"IN THE CAVES" by Wendy Lynch
I spoke to
my eldest brother Gerald Sedgwick and asked if he could remember
anything about the tunnels and the war years. He is now 72 but
had vivid recollections about his then childhood.
The ladies in the photographs were my
Grandmother Isabel Young pouring the tea and my mother Vera
Sedgwick standing behind her. My brother remembers my gran
making various cakes, pastries and Bread Pudding that she used
to sell in the canteen. He remembers sleeping in the tunnels on
two and three tier bunks and also using them as a short cut to
St Bartholomew's school at Tower Hamlets. The Canteen, he tells
me, was the hub where people would meet and share stories and
such like with each other during the raids.
Both my brothers and my Mum used the
tunnels regularly rather than the Anderson shelter in the rear
garden. During the War years my father was working away doing
salvage work. During the war years my gran lived at no 6 and my
Mum at no 10 Winchelsea Terrace and they were able to get to the
caves via their back gardens and down the chalk pit when there
was an air raid. The sides of the chalk pit in those days was
apparently a gentle slope rather then the steep drop that it is
today. Also there was a series of steps made from sandbags
leading from the garden of the house halfway up the hill.
He remembers the garages opposite the
tunnels were used by a bus company that were used to transport
the miners to work. From his recollections he was able to tell
me there was flush toilets in the tunnels and outside and a
place where they were able to carry out minor operations. There
was also hot and cold running water. In the chalk pit itself on
the site of the now factory there was a decontamination centre
and a 1st Aid Station. There was also an incinerator where the
rubbish was burned.
My brother remembers being sent out to a
fish and chip shop in Tower Hamlets with my younger brother
Raymond to buy fish and chips for as many as 20 people some
nights when there was no bombing. He talked about the large
wooden doors on the entrance to the tunnels, the double blast
walls and the gas curtains that could be lowered if there was
the threat of a gas attack. He remembers coming home from the
cinema one Saturday afternoon and seeing a glow in the sky and
the house opposite ours had been completely destroyed by a bomb.
In 1944 my brother at the age of 14 had
an accident that left him blind and missing his right arm up to
the elbow. This was caused when he and some friends found what
turned out to be a practice hand grenade on the hills. They took
it to school and were washing it in the sink when it exploded.

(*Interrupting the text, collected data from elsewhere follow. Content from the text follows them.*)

(** The statistics survive a restart.  In every reachable state, restoring the captured
    checkpoint into a new store gives back every window, bucket by bucket, and reports their
    number. *)
Theorem stats_checkpoint_roundtrip s logs :
  stats_reach (s, logs) -> RestoreStatsCheckpoint NewStatsStore (CaptureStatsCheckpoint s) = (s, Z.of_nat (size s)).
Proof.
  intros Hr. apply stats_reach_ok in Hr as [Hz Hw Hn]. cbn in *. unfold RestoreStatsCheckpoint, CaptureStatsCheckpoint.
  set (ms := merge_sort _ _). assert (Hms : ms ≡ₚ map captureWindow (mentries s)) by apply merge_sort_Permutation.
  destruct (Permutation_map_inv captureWindow (mentries s) Hms) as (l & El & Hp). rewrite El. change (map captureWindow l) with (captureWindow <$> l).
  assert (Hnd : NoDup l.*1) by (rewrite <- Hp; apply NoDup_fst_map_to_list).
  assert (Hin : forall k w, (k, w) ∈ l <-> s !! k = Some w) by (intros; rewrite <- Hp; apply elem_of_map_to_list).
  rewrite restore_captured; [|done|].
  - f_equal; [|rewrite <- Hp; unfold mentries; rewrite length_map_to_list; lia]. apply map_eq. intros k. rewrite foldl_insert_map by done.
    destruct (list_find _ l) as [[j [k' w]]|] eqn:Ef.
    + apply list_find_Some in Ef as (Ej & Ek & _). cbn in Ek. subst k'. symmetry. apply Hin. by eapply list_elem_of_lookup_2.
    + unfold NewStatsStore. rewrite lookup_empty. destruct (s !! k) as [w|] eqn:Es; [|done]. apply Hin in Es. rewrite list_find_None, Forall_forall in Ef.
      by destruct (Ef (k, w) Es).
  - intros [k w] Hkw. apply Hin in Hkw. destruct (Hw k w Hkw) as [Hok _]. cbn [fst snd]. split_and!.
    + intros ->. congruence.
    + by rewrite (wk_len _ _ Hok).
    + unfold restoreWindow, captureWindow.
      cbn [sc_Buckets sc_ConsecutiveFailure sc_ConsecutiveProblem sc_LastEventAt sc_LastEventRecorded sc_LastFailureCategory sc_LastStatusCode snd].
      rewrite (restore_buckets _ w Hok). by destruct w.
Qed.

(** * A concrete history: a failure, a success two minutes later, and a late report. *)

Definition exT (sec : Z) : Z := unixEpoch + sec * second.
Definition exS1 : StatsSystem :=
  (record NewStatsStore 7 statsEventFailure FailureCategoryInvalidKey 401 (exT 600),
   <[7 := [OpEvent statsEventFailure FailureCategoryInvalidKey 401 (exT 600)]]> ∅).
Definition exS2 : StatsSystem :=
  (record exS1.1 7 statsEventProblem FailureCategoryRateLimited 429 (exT 730),
   <[7 := mget [] exS1.2 7 ++ [OpEvent statsEventProblem FailureCategoryRateLimited 429 (exT 730)]]> exS1.2).
Definition exS3 : StatsSystem :=
  (record exS2.1 7 statsEventFailure FailureCategoryInvalidKey 401 (exT 640),
   <[7 := mget [] exS2.2 7 ++ [OpEvent statsEventFailure FailureCategoryInvalidKey 401 (exT 640)]]> exS2.2).

Lemma exS3_reach : stats_reach exS3.
Proof.
  refine (rtc_r _ exS2 _ (rtc_r _ exS1 _ (rtc_r _ _ _ (rtc_refl _ _) _) _) _).
  - exact (ss_record (NewStatsStore, ∅) 7 statsEventFailure FailureCategoryInvalidKey 401 (exT 600) ltac:(done)).
  - exact (ss_record exS1 7 statsEventProblem FailureCategoryRateLimited 429 (exT 730) ltac:(done)).
  - exact (ss_record exS2 7 statsEventFailure FailureCategoryInvalidKey 401 (exT 640) ltac:(done)).
Qed.

Lemma stats_snapshot_exact_witness :
  let r := statsSnapshot exS3.1 7 (exT 840) in cs_Failure r = 2 /\ cs_Problem r = 3 /\ cs_ConsecutiveProblem r = 2.
Proof.
  destruct (stats_snapshot_exact exS3.1 exS3.2 7 (exT 840) exS3_reach ltac:(done)) as (_ & H2 & H3 & _).
  - intros m Hm. assert (Hx : minutes (mget [] exS3.2 7) = [10; 12; 10]) by (by vm_compute). rewrite Hx in Hm.
    assert (statsMinute (exT 840) = 14) as -> by (by vm_compute). set_unfold in Hm. lia.
  - cbv zeta. rewrite H2, H3. split_and!; vm_compute; reflexivity.
Defined.

Lemma stats_checkpoint_roundtrip_witness :
  RestoreStatsCheckpoint NewStatsStore (CaptureStatsCheckpoint exS3.1) = (exS3.1, 1).
Proof. exact (stats_checkpoint_roundtrip exS3.1 exS3.2 exS3_reach). Defined.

My brother took the force of the blast, a sad day for all of our
family. However despite this he has gone on to marry, have a
family and hold down a job in a London bank until his
retirement. He now lives in Yorkshire but still holds fond
memories of his childhood in Dover.
This article first appeared with
John Vaughn's Dover
Reproduced with permission and with thanks
Sheltering in Winchelsea Cave: Isobel Young is pouring the tea,
and her daughter-in-law Vera Sedgwick is standing behind her.
On 3 October
1943, three boys were injured by a bakelite grenade, which they
had found on Plum Pudding Hill. Donald Smith was then 16; he
sadly lost one hand, with the other being seriously injured, and
there was damage to his eyes. He lived at 185 Folkestone Road.

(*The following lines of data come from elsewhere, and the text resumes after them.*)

(** On a sorted list the search finds the target exactly when it is present. *)
Lemma BinarySearch_found l t :
  StronglySorted String.le l -> (BinarySearch l t).2 = true <-> t ∈ l.
Proof.
  intros Hs. unfold BinarySearch. cbn [snd]. rewrite bool_decide_eq_true.
  pose proof (bsearch_bracket (S (length l)) l t 0 (length l) Hs) as H.
  cbv zeta in H. set (r := bsearch _ _ _ _ _) in *.
  destruct H as [Hlo Hhi]; [lia..| |].
  { split; [lia|]. intros k x Hk Hx. apply lookup_lt_Some in Hx. lia. }
  split; [apply list_elem_of_lookup_2|]. intros [k Hk]%list_elem_of_lookup.
  destruct (decide (k < r)) as [Hkr|Hkr]; [by destruct (Hlo k t Hkr Hk)|].
  destruct (decide (k = r)) as [->|]; [done|].
  destruct (lookup_lt_is_Some_2 l r) as [x Hx]; [apply lookup_lt_Some in Hk; lia|].
  assert (x = t) as ->; [|done]. apply (anti_symm String.le).
  - eapply sorted_lookup_le; [done| |exact Hx|exact Hk]. lia.
  - by eapply Hhi.
Qed.

(** * The rotation queue *)

Lemma rotate_spec models order sel order' :
  rotate models order = Some (sel, order') ->
  exists pre post, order = pre ++ sel :: post /\ order' = pre ++ post ++ [sel]
    /\ (BinarySearch models sel).2 = true
    /\ Forall (fun m => (BinarySearch models m).2 = false) pre.
Proof.
  revert order'. induction order as [|m rest IH]; intros order' H; [done|]. cbn [rotate] in H.
  destruct (BinarySearch models m).2 eqn:E.
  { simplify_eq. exists [], rest. repeat split; done. }
  destruct (rotate models rest) as [[s r]|]; [|done]. simplify_eq.
  destruct (IH r eq_refl) as (pre & post & -> & -> & Hs & Hpre).
  exists (m :: pre), post. repeat split; try done. by constructor.
Qed.

Lemma rotate_None models order :
  rotate models order = None <-> Forall (fun m => (BinarySearch models m).2 = false) order.
Proof.
  induction order as [|m rest IH]; cbn [rotate]; [done|]. rewrite Forall_cons.
  destruct (BinarySearch models m).2; [naive_solver|].
  destruct (rotate models rest) as [[s r]|]; naive_solver.
Qed.

Lemma rotate_Permutation models order sel order' :
  rotate models order = Some (sel, order') -> order' ≡ₚ order.
Proof.
  intros (pre & post & -> & -> & _)%rotate_spec. rewrite app_assoc, <- Permutation_cons_append.
  by rewrite Permutation_middle.
Qed.

(** The queue of a key after a selection is a permutation of the queue before. *)
Lemma SelectModel_cursor d gid ext models k :
  mget [] (ModelCursors (SelectModel d gid ext models).1) k ≡ₚ mget [] (ModelCursors d) k.
Proof.
  unfold SelectModel. destruct models as [|first models]; [done|].
  destruct (rotate _ _) as [[sel order']|] eqn:E; [|done]. cbn.
  apply rotate_Permutation in E. unfold mget in *. rewrite lookup_insert.
  case_decide; [by subst|done].
Qed.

John Earl, from 48 Longfield Road, then 14, and
then 13, of 30 Longfield Road, were injured in their faces,
arms, and bodies. (155/21)
On 10 January
1944 a bakelite hand grenade exploded in a small wash house at
St Bartholomew's as the school was re-assembling after dinner.
Gerald Sedgwick, aged 13 1/2, from 10 Winchelsea Terrace was
injured in his stomach, face and eyes, and he lost his right
hand. George Findlay, the same age, living at 21 Belgrave Road,
was injured in his back, arm and head. The wash house was
considerably damaged and Cyril Blowers, of 14 Chamberlain Road,
at the end of the passage, was cut on the cheek by flying glass.